Problem details
Give back only the lines from the one with "rewrite header_frame_start. rewrite" through the last line of the data, exactly as they appear.

Data provided
Lemma parse_hex_header type arg rest :
  is_byte type -> 0 <= arg < 2 ^ 32 ->
  parse_hex (drop 4 (hex_header (header_bytes type arg) type) ++ rest) zero_packet =
  (line_packet false type arg, header_bytes type arg, rest, None).
Proof.
  intros Ht Ha. destruct (argument_line type arg Ha) as [Hr He].
  pose proof (compute_crc16_range 0 (header_bytes type arg)) as Hc.
  assert (Hh : header_bytes type arg = type :: [byte_of (line_argument type arg) 24;
      byte_of (line_argument type arg) 16; byte_of (line_argument type arg) 8;
      byte_of (line_argument type arg) 0])
    by (unfold header_bytes; by rewrite He, u8_id).
  unfold line_packet, hex_header. revert Hc. generalize (compute_crc16 0 (header_bytes type arg)).
  intros crc Hc. rewrite Hh. clear Hh He.
  pose proof (parse_hex_frame type _ crc zero_packet rest Ht Hr Hc) as H. cbv zeta in H.
  refine (eq_trans (f_equal (fun l => parse_hex l zero_packet) _) H).
  change (drop 4 ([ZPAD; ZPAD; C_CAN; 66] ++ ?l)) with l. by rewrite <- !app_assoc.
Qed.

Lemma parse_packet_hex p hdr remaining input s (Q : ZM_PARSE_PACKET * Z -> zmodem_state -> Prop) :
  parse_hex input zero_packet = (p, hdr, remaining, None) ->
  wp (accept_header hdr) (s <| packet := p |>) (fun c s' =>
    Q (c, if decide (c = ZM_PP_OK) then 4 + Z.of_nat (length input) - Z.of_nat (length remaining) else 0) s') ->
  wp (parse_packet ([ZPAD; ZPAD; C_CAN; 66] ++ input)) s Q.
Proof.
  intros Hp HQ. unfold parse_packet. apply wp_bind, wp_modify. cbn [app].
  change (find_header (ZPAD :: ZPAD :: C_CAN :: 66 :: input)) with (HS_AT 0 (C_CAN :: 66 :: input)).
  cbv iota beta zeta. change (negb (C_CAN =? C_CAN)) with false. cbv iota.
  change (66 =? 65) with false. change (66 =? 66) with true. cbv iota. rewrite Hp.
  apply wp_bind, wp_modify, wp_bind. change ((s <| packet := zero_packet |>) <| packet := p |>) with (s <| packet := p |>).
  eapply wp_mono; [exact HQ|]. intros c s' H. apply wp_ret. cbv beta in H.
  match goal with |- Q (c, ?x) _ => match type of H with Q (c, ?y) _ => replace x with y; [exact H|] end end.
  destruct (decide _); [|done]. cbn [length]. lia.
Qed.

Lemma parse_packet_binary (u : bool) p hdr remaining input s (Q : ZM_PARSE_PACKET * Z -> zmodem_state -> Prop) :
  parse_binary u ((if u then 67 else 65) :: input) zero_packet = (p, hdr, remaining, None) ->
  wp (accept_header hdr) (s <| packet := p |>) (fun c s' =>
    Q (c, if decide (c = ZM_PP_OK) then 3 + Z.of_nat (length input) - Z.of_nat (length remaining) else 0) s') ->
  wp (parse_packet ([ZPAD; C_CAN; if u then 67 else 65] ++ input)) s Q.
Proof.
  intros Hp HQ. unfold parse_packet. apply wp_bind, wp_modify. cbn [app].
  change (find_header (ZPAD :: C_CAN :: (if u then 67 else 65) :: input))
    with (HS_AT 0 (C_CAN :: (if u then 67 else 65) :: input)).
  cbv iota beta zeta. change (negb (C_CAN =? C_CAN)) with false. cbv iota.
  match goal with |- wp (match ?x with _ => _ end) _ _ =>
    replace x with (Some (p, hdr, remaining, @None ZM_PARSE_PACKET))
      by (rewrite <- Hp; by destruct u) end.
  apply wp_bind, wp_modify, wp_bind. change ((s <| packet := zero_packet |>) <| packet := p |>) with (s <| packet := p |>).
  eapply wp_mono; [exact HQ|]. intros c s' H. apply wp_ret. cbv beta in H.
  match goal with |- Q (c, ?x) _ => match type of H with Q (c, ?y) _ => replace x with y; [exact H|] end end.
  destruct (decide _); [|done]. cbn [length]. lia.
Qed.

Lemma wp_parse_line st type arg rest s (Q : ZM_PARSE_PACKET * Z -> zmodem_state -> Prop) :
  valid_type type = true -> 0 <= arg < 2 ^ 32 ->
  Q (ZM_PP_OK, Z.of_nat (length (header_frame st type arg)))
    (header_received (if header_is_hex st type then false else use_crc32 st) type arg s) ->
  wp (parse_packet (header_frame st type arg ++ rest)) s Q.
Proof.
  intros Hv Ha HQ. pose proof (valid_type_byte type Hv) as Ht.
  rewrite header_frame_start. rewrite header_frame_start in HQ. unfold header_frame in *.
  destruct (header_is_hex st type); rewrite <- app_assoc.
  - eapply parse_packet_hex; [by apply parse_hex_header|].
    apply wp_accept_good; [done|done|]. rewrite length_app in HQ. rewrite length_app. rewrite decide_True by done.
    match goal with |- Q (_, ?x) _ => match type of HQ with Q (_, ?y) _ => replace x with y; [exact HQ|] end end.
    cbn [length]. lia.
  - eapply parse_packet_binary.
    + etrans; [|apply (parse_binary_frame (header_flags st type) (use_crc32 st) type arg rest Ht Ha)].
      done.
    + apply wp_accept_good; [done|done|]. rewrite length_app in HQ. rewrite length_app. rewrite decide_True by done.
      match goal with |- Q (_, ?x) _ => match type of HQ with Q (_, ?y) _ => replace x with y; [exact HQ|] end end.
      cbn [length]. lia.
Qed.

Solution for this exercise
  rewrite header_frame_start. rewrite header_frame_start in HQ. unfold header_frame in *.
  destruct (header_is_hex st type); rewrite <- app_assoc.
  - eapply parse_packet_hex; [by apply parse_hex_header|].
    apply wp_accept_good; [done|done|]. rewrite length_app in HQ. rewrite length_app. rewrite decide_True by done.
    match goal with |- Q (_, ?x) _ => match type of HQ with Q (_, ?y) _ => replace x with y; [exact HQ|] end end.
    cbn [length]. lia.
  - eapply parse_packet_binary.
    + etrans; [|apply (parse_binary_frame (header_flags st type) (use_crc32 st) type arg rest Ht Ha)].
      done.
    + apply wp_accept_good; [done|done|]. rewrite length_app in HQ. rewrite length_app. rewrite decide_True by done.
      match goal with |- Q (_, ?x) _ => match type of HQ with Q (_, ?y) _ => replace x with y; [exact HQ|] end end.
      cbn [length]. lia.
Qed.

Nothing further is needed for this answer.